PROBLEM DETAILS >>
Return exactly those lines of the material below that fall between the line holding "j_saved : option" and the line holding "(Some (j ← get_db; put_db (Journal (default", inclusive.

ENTRIES PROVIDED >>
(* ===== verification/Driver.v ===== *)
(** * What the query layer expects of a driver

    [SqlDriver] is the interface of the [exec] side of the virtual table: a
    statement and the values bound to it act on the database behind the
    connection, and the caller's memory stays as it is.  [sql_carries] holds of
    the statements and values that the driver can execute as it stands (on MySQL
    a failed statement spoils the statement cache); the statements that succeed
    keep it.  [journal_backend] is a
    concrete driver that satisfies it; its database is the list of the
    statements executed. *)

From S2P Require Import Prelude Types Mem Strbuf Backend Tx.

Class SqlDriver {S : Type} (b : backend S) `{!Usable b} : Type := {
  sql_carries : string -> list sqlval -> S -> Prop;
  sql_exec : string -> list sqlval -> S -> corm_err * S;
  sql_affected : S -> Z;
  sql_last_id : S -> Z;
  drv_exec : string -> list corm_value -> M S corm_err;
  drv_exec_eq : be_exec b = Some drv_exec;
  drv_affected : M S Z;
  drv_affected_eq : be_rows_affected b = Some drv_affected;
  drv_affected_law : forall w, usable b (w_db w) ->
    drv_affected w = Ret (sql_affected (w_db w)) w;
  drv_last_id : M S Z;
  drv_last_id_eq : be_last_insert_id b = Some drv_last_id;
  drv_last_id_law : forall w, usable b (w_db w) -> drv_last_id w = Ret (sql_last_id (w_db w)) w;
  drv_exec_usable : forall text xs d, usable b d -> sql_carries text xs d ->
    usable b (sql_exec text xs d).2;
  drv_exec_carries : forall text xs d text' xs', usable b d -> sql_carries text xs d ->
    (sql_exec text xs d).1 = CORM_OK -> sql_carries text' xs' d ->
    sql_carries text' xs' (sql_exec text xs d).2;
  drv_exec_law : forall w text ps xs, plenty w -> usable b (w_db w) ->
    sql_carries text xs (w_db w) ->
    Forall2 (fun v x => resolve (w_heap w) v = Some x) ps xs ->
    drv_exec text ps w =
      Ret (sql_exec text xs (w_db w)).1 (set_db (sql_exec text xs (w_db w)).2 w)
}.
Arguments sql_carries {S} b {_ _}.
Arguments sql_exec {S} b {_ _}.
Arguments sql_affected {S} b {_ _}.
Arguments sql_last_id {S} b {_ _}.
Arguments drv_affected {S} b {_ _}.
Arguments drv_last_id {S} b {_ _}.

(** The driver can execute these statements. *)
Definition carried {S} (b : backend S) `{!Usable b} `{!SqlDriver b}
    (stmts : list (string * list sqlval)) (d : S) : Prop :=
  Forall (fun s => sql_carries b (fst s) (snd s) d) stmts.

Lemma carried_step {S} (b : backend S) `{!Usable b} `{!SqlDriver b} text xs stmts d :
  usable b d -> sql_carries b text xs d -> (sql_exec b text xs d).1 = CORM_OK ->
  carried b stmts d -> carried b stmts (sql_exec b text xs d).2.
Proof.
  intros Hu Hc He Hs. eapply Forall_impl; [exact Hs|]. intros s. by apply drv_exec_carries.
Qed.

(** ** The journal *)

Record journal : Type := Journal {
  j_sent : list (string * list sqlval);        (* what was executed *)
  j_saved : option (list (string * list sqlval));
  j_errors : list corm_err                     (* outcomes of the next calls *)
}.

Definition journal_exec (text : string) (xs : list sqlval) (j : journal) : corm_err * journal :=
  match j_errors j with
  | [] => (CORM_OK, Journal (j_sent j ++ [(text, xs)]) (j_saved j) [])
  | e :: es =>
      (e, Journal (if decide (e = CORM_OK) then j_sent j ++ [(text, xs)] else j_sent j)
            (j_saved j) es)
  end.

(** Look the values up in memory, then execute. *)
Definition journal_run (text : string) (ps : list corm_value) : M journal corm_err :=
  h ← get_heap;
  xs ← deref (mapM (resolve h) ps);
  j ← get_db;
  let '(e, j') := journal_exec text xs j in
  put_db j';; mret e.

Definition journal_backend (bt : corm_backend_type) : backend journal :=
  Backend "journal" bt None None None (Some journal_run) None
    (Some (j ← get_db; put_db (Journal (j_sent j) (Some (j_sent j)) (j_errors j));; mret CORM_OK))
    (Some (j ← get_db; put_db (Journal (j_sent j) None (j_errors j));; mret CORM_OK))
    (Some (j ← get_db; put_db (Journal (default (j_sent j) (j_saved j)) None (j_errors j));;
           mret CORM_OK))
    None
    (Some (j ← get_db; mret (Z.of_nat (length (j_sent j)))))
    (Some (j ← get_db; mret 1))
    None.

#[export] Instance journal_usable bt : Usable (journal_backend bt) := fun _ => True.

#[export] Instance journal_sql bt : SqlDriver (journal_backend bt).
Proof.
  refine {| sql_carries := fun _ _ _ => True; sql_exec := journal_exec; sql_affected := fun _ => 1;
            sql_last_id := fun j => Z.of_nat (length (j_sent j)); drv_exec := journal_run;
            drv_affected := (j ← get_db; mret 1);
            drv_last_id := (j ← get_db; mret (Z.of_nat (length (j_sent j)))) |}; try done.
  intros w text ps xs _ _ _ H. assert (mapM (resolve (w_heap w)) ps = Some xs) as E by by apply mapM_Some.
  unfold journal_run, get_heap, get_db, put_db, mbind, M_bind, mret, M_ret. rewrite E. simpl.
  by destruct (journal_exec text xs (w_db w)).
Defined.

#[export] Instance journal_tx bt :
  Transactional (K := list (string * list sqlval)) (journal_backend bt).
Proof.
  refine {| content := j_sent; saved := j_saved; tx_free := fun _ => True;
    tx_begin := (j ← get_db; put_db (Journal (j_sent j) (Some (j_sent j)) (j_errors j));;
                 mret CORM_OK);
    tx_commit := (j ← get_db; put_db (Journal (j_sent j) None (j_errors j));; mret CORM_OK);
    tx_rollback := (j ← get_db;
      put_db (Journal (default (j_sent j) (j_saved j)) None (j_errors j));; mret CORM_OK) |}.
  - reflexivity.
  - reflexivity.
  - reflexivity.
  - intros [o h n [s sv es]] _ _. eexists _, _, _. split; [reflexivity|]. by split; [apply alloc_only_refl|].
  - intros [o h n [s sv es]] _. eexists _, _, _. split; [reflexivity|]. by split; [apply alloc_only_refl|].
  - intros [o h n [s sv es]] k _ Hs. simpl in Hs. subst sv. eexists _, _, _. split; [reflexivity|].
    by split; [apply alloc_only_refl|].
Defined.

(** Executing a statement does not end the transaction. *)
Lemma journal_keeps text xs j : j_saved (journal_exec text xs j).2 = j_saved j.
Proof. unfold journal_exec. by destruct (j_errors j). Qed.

TASK RESPONSE >>
  j_saved : option (list (string * list sqlval));
  j_errors : list corm_err                     (* outcomes of the next calls *)
}.

Definition journal_exec (text : string) (xs : list sqlval) (j : journal) : corm_err * journal :=
  match j_errors j with
  | [] => (CORM_OK, Journal (j_sent j ++ [(text, xs)]) (j_saved j) [])
  | e :: es =>
      (e, Journal (if decide (e = CORM_OK) then j_sent j ++ [(text, xs)] else j_sent j)
            (j_saved j) es)
  end.

(** Look the values up in memory, then execute. *)
Definition journal_run (text : string) (ps : list corm_value) : M journal corm_err :=
  h ← get_heap;
  xs ← deref (mapM (resolve h) ps);
  j ← get_db;
  let '(e, j') := journal_exec text xs j in
  put_db j';; mret e.

Definition journal_backend (bt : corm_backend_type) : backend journal :=
  Backend "journal" bt None None None (Some journal_run) None
    (Some (j ← get_db; put_db (Journal (j_sent j) (Some (j_sent j)) (j_errors j));; mret CORM_OK))
    (Some (j ← get_db; put_db (Journal (j_sent j) None (j_errors j));; mret CORM_OK))
    (Some (j ← get_db; put_db (Journal (default (j_sent j) (j_saved j)) None (j_errors j));;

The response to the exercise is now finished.